Stored items:
=== Section Start ===

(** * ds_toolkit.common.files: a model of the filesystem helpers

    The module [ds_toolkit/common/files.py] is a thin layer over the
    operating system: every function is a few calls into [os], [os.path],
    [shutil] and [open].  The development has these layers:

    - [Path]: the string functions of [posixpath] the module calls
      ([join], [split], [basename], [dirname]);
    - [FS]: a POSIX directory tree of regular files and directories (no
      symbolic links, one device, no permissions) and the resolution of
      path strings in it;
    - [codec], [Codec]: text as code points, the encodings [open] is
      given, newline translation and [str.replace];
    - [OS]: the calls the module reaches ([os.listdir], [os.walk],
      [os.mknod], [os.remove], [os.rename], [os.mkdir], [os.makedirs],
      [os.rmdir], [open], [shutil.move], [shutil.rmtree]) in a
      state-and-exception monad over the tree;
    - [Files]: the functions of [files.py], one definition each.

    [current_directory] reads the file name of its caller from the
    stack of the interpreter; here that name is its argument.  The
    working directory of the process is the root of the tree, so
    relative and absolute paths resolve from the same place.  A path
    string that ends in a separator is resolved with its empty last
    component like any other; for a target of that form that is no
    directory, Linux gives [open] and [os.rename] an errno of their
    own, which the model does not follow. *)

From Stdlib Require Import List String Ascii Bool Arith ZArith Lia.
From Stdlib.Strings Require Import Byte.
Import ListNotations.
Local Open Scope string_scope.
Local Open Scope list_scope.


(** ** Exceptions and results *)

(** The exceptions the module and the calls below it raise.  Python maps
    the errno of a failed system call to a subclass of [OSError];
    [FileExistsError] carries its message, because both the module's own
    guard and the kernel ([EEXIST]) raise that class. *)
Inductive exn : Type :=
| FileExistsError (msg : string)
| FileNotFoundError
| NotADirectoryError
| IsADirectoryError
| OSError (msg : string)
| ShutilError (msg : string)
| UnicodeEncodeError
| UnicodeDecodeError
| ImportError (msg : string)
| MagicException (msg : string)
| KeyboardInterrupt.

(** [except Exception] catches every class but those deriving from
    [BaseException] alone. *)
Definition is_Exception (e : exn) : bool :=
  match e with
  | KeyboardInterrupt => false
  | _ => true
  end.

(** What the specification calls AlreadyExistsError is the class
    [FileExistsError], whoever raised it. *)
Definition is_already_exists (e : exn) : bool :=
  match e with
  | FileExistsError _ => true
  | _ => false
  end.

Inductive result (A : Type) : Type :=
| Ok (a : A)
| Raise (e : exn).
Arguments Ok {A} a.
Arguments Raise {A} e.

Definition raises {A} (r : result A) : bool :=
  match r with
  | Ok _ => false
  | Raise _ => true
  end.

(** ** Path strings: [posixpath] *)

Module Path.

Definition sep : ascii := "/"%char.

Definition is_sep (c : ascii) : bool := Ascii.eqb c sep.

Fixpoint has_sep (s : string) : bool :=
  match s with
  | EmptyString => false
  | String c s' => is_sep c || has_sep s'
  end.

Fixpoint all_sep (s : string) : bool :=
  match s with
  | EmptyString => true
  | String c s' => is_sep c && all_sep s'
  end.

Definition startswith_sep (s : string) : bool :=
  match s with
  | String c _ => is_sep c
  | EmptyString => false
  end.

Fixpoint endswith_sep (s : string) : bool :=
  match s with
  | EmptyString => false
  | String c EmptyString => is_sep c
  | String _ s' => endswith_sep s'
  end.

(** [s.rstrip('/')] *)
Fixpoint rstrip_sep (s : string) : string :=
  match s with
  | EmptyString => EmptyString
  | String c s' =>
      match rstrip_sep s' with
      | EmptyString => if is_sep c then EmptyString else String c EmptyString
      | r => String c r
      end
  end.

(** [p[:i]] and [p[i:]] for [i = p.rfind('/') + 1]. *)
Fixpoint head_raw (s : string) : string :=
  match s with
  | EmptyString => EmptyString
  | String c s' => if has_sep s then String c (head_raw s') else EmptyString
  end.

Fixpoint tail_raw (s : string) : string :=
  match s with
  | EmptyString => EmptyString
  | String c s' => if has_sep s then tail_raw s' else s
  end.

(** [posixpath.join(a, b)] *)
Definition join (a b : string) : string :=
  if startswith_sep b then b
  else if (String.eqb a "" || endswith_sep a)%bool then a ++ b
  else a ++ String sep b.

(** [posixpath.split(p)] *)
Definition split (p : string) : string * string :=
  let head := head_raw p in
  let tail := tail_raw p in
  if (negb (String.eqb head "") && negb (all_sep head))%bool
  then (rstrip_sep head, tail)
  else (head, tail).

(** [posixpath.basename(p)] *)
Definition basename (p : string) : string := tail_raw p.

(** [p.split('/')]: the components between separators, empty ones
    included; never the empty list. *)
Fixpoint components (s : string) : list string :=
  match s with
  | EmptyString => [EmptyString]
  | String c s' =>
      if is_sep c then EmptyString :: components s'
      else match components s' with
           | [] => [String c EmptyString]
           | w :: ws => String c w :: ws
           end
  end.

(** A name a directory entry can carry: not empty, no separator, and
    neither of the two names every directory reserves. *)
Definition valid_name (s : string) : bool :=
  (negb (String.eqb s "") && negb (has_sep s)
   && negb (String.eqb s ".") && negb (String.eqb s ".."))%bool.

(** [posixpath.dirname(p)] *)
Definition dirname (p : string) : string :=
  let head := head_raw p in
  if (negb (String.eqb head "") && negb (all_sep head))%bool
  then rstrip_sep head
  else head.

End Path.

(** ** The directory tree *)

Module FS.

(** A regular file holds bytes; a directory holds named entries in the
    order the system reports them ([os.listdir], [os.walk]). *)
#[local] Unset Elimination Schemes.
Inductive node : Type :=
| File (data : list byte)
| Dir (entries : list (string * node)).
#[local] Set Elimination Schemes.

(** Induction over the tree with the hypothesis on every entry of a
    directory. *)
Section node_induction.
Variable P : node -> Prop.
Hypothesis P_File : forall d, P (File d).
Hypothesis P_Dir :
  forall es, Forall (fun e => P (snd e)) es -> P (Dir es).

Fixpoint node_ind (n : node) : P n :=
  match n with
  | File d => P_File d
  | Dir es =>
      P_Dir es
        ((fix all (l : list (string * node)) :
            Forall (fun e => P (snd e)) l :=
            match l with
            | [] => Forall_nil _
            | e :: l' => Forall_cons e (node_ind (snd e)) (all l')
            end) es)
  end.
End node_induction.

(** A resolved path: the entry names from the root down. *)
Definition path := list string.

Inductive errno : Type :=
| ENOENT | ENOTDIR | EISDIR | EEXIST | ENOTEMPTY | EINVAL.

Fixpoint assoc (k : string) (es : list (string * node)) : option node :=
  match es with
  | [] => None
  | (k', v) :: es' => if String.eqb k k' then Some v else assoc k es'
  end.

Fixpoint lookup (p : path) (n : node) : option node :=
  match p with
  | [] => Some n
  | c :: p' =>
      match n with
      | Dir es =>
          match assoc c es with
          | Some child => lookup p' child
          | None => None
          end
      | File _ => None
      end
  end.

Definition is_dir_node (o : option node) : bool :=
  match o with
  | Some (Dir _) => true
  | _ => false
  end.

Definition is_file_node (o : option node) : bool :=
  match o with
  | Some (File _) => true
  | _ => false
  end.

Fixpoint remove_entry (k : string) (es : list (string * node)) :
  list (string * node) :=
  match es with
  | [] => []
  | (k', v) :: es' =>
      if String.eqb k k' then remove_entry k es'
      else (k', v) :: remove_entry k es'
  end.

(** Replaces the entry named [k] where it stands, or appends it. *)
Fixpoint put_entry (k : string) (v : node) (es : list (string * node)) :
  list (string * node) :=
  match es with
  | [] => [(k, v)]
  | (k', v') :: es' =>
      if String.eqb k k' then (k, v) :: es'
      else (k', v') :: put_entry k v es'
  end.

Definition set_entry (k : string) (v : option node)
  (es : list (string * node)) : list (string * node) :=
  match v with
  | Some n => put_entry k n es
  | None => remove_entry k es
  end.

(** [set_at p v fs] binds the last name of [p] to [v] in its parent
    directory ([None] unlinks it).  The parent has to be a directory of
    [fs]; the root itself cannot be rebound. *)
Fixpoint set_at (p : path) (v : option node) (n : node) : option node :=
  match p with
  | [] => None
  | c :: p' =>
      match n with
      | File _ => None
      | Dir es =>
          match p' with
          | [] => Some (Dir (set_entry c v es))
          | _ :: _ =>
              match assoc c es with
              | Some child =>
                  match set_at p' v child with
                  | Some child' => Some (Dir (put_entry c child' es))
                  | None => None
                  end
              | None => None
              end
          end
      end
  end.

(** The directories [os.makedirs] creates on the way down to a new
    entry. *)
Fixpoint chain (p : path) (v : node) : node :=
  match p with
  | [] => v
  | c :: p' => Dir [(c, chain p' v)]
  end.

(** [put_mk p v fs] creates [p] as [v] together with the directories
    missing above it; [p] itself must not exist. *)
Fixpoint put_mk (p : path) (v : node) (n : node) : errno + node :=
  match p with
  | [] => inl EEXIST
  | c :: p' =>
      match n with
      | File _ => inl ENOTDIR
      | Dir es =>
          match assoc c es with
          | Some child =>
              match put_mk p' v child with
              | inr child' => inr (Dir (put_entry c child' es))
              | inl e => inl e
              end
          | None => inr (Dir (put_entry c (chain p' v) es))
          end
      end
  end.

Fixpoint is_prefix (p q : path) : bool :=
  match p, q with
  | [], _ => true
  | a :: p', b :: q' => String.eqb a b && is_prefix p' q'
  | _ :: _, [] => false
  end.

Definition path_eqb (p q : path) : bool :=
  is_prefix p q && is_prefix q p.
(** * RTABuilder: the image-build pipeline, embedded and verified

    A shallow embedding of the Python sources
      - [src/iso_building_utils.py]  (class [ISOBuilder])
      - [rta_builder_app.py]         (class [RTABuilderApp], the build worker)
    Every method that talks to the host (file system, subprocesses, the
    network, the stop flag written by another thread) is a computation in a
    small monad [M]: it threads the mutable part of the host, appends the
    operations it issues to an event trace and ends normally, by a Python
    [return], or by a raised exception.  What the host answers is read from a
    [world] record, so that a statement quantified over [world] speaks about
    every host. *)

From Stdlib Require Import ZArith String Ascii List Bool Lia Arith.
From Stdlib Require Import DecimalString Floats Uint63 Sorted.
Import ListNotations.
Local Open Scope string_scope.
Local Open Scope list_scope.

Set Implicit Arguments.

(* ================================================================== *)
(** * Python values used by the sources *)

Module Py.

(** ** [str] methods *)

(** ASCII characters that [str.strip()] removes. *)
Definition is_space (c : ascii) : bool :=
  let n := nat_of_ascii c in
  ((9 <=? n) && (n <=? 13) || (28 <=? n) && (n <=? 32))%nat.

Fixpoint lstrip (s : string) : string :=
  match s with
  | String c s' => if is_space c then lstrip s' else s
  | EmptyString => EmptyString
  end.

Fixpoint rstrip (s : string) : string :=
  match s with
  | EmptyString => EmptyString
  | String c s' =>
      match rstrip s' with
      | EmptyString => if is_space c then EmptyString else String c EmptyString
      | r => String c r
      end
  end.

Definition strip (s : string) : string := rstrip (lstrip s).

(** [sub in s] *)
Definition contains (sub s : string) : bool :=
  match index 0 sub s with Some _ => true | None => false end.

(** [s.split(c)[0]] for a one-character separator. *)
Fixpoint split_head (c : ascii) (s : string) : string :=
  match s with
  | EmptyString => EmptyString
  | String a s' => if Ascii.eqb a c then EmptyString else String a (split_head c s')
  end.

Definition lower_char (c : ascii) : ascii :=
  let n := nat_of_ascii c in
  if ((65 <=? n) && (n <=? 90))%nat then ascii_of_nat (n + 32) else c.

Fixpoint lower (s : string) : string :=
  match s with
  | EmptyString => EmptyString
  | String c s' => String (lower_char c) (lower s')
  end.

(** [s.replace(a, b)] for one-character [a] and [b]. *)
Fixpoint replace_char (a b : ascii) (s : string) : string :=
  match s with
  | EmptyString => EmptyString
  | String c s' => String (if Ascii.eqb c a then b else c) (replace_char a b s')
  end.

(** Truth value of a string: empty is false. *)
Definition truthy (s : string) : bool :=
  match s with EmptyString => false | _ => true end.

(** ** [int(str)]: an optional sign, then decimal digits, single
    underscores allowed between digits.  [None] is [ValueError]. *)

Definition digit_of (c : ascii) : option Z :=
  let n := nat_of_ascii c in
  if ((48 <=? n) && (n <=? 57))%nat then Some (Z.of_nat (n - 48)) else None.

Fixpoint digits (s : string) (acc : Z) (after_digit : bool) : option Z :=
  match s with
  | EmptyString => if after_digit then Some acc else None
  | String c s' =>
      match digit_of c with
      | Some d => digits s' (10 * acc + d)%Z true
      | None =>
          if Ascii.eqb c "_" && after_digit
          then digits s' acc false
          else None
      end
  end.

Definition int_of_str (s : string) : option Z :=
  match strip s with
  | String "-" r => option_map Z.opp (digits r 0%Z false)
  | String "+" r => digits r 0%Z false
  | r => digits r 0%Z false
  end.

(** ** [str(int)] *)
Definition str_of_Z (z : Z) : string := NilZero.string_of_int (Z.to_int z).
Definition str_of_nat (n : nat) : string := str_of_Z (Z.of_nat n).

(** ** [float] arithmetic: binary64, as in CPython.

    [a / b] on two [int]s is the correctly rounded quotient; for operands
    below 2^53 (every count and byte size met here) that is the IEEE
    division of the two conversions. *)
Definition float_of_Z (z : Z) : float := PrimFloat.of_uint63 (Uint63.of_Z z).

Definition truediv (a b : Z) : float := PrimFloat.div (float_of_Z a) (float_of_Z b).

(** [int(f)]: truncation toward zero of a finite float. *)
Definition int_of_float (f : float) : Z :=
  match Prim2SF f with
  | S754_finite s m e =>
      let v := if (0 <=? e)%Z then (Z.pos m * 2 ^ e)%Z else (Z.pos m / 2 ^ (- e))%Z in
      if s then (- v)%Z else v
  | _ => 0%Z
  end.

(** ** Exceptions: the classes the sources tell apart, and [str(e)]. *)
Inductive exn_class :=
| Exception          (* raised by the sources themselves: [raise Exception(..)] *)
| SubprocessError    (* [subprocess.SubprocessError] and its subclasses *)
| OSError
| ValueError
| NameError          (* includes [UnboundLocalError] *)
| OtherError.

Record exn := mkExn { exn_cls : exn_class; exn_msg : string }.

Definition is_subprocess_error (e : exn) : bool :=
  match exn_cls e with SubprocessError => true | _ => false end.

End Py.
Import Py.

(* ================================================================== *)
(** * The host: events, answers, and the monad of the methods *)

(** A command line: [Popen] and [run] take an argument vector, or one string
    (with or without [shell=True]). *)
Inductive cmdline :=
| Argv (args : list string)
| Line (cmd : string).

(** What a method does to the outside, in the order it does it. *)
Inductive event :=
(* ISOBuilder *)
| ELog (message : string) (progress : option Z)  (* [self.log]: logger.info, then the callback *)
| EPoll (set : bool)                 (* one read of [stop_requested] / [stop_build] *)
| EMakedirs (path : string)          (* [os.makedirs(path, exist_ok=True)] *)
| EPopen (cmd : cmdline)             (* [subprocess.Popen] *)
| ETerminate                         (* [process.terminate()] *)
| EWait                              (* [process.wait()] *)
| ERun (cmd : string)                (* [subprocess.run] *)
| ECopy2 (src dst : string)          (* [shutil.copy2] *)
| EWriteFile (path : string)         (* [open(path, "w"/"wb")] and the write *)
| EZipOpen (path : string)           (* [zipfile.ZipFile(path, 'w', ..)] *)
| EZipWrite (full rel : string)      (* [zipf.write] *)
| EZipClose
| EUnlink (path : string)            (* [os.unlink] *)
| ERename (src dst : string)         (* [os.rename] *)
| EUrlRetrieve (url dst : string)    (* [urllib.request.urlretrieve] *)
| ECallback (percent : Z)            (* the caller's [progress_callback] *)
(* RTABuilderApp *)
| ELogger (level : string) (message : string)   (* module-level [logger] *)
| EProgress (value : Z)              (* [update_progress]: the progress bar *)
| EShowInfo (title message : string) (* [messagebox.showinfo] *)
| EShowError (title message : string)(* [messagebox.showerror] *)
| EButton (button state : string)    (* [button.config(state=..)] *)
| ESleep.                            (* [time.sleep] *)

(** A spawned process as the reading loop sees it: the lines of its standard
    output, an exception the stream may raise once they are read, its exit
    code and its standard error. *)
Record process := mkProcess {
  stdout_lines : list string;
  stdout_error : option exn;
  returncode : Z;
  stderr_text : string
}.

=== Section End ===
=== Section Start ===

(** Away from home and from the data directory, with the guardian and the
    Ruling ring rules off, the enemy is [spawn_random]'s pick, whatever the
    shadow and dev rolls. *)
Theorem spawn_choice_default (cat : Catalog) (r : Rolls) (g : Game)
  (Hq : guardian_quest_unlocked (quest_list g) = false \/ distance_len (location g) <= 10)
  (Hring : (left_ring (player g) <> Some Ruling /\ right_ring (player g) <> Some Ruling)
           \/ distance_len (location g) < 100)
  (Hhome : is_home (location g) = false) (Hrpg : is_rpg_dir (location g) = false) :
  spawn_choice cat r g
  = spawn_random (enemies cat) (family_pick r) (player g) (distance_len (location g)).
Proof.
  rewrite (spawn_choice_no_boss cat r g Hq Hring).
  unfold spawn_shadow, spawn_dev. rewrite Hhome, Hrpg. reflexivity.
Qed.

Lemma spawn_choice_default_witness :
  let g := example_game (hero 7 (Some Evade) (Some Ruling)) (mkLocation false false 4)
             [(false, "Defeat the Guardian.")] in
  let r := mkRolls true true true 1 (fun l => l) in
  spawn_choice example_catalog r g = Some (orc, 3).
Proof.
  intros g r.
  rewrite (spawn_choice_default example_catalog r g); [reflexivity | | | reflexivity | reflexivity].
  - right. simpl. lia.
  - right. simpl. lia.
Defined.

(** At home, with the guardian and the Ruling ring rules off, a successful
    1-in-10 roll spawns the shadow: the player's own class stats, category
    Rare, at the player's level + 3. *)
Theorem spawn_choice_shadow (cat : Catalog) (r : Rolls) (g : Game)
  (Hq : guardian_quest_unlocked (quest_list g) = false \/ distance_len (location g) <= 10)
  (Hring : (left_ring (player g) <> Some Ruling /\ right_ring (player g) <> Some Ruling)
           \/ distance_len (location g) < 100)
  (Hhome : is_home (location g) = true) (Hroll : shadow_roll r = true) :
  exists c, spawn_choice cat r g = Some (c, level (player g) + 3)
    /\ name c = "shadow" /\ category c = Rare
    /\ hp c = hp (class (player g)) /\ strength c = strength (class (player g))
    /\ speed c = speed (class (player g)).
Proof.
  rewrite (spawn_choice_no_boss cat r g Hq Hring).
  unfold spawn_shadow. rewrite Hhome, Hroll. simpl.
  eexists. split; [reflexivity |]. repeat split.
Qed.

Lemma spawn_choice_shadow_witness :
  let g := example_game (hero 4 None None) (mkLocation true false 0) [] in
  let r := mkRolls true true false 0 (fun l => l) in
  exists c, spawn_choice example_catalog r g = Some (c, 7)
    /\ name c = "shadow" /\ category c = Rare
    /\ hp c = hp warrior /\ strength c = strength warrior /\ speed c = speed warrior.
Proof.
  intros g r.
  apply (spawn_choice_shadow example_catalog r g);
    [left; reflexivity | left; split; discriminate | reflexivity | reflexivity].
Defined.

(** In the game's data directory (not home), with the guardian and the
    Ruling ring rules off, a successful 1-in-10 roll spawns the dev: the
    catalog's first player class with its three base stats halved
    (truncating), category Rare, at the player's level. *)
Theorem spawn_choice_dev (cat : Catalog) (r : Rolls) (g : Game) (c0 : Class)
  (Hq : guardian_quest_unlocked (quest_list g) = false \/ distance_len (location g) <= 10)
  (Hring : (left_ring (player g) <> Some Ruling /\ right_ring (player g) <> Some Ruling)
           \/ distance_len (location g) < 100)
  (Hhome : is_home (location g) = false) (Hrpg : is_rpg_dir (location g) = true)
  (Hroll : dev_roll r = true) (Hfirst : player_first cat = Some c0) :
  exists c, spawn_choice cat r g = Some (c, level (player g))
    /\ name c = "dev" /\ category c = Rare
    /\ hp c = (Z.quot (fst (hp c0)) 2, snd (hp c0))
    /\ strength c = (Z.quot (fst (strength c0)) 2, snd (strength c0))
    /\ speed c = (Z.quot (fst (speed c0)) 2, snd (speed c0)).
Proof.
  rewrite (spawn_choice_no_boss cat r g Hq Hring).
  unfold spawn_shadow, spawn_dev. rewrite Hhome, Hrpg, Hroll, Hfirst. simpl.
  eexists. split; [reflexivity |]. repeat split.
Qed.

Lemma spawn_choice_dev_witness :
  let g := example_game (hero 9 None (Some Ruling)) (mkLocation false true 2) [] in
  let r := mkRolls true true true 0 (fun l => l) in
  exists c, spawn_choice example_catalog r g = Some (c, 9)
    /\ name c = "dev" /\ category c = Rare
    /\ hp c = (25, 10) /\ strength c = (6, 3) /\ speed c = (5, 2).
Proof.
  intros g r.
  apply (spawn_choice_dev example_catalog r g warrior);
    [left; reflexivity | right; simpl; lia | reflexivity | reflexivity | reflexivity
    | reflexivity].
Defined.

=== Section End ===

● Task
Copy all lines from the entries that contain the word "Elimination".

● Finished exercise
#[local] Unset Elimination Schemes.
#[local] Set Elimination Schemes.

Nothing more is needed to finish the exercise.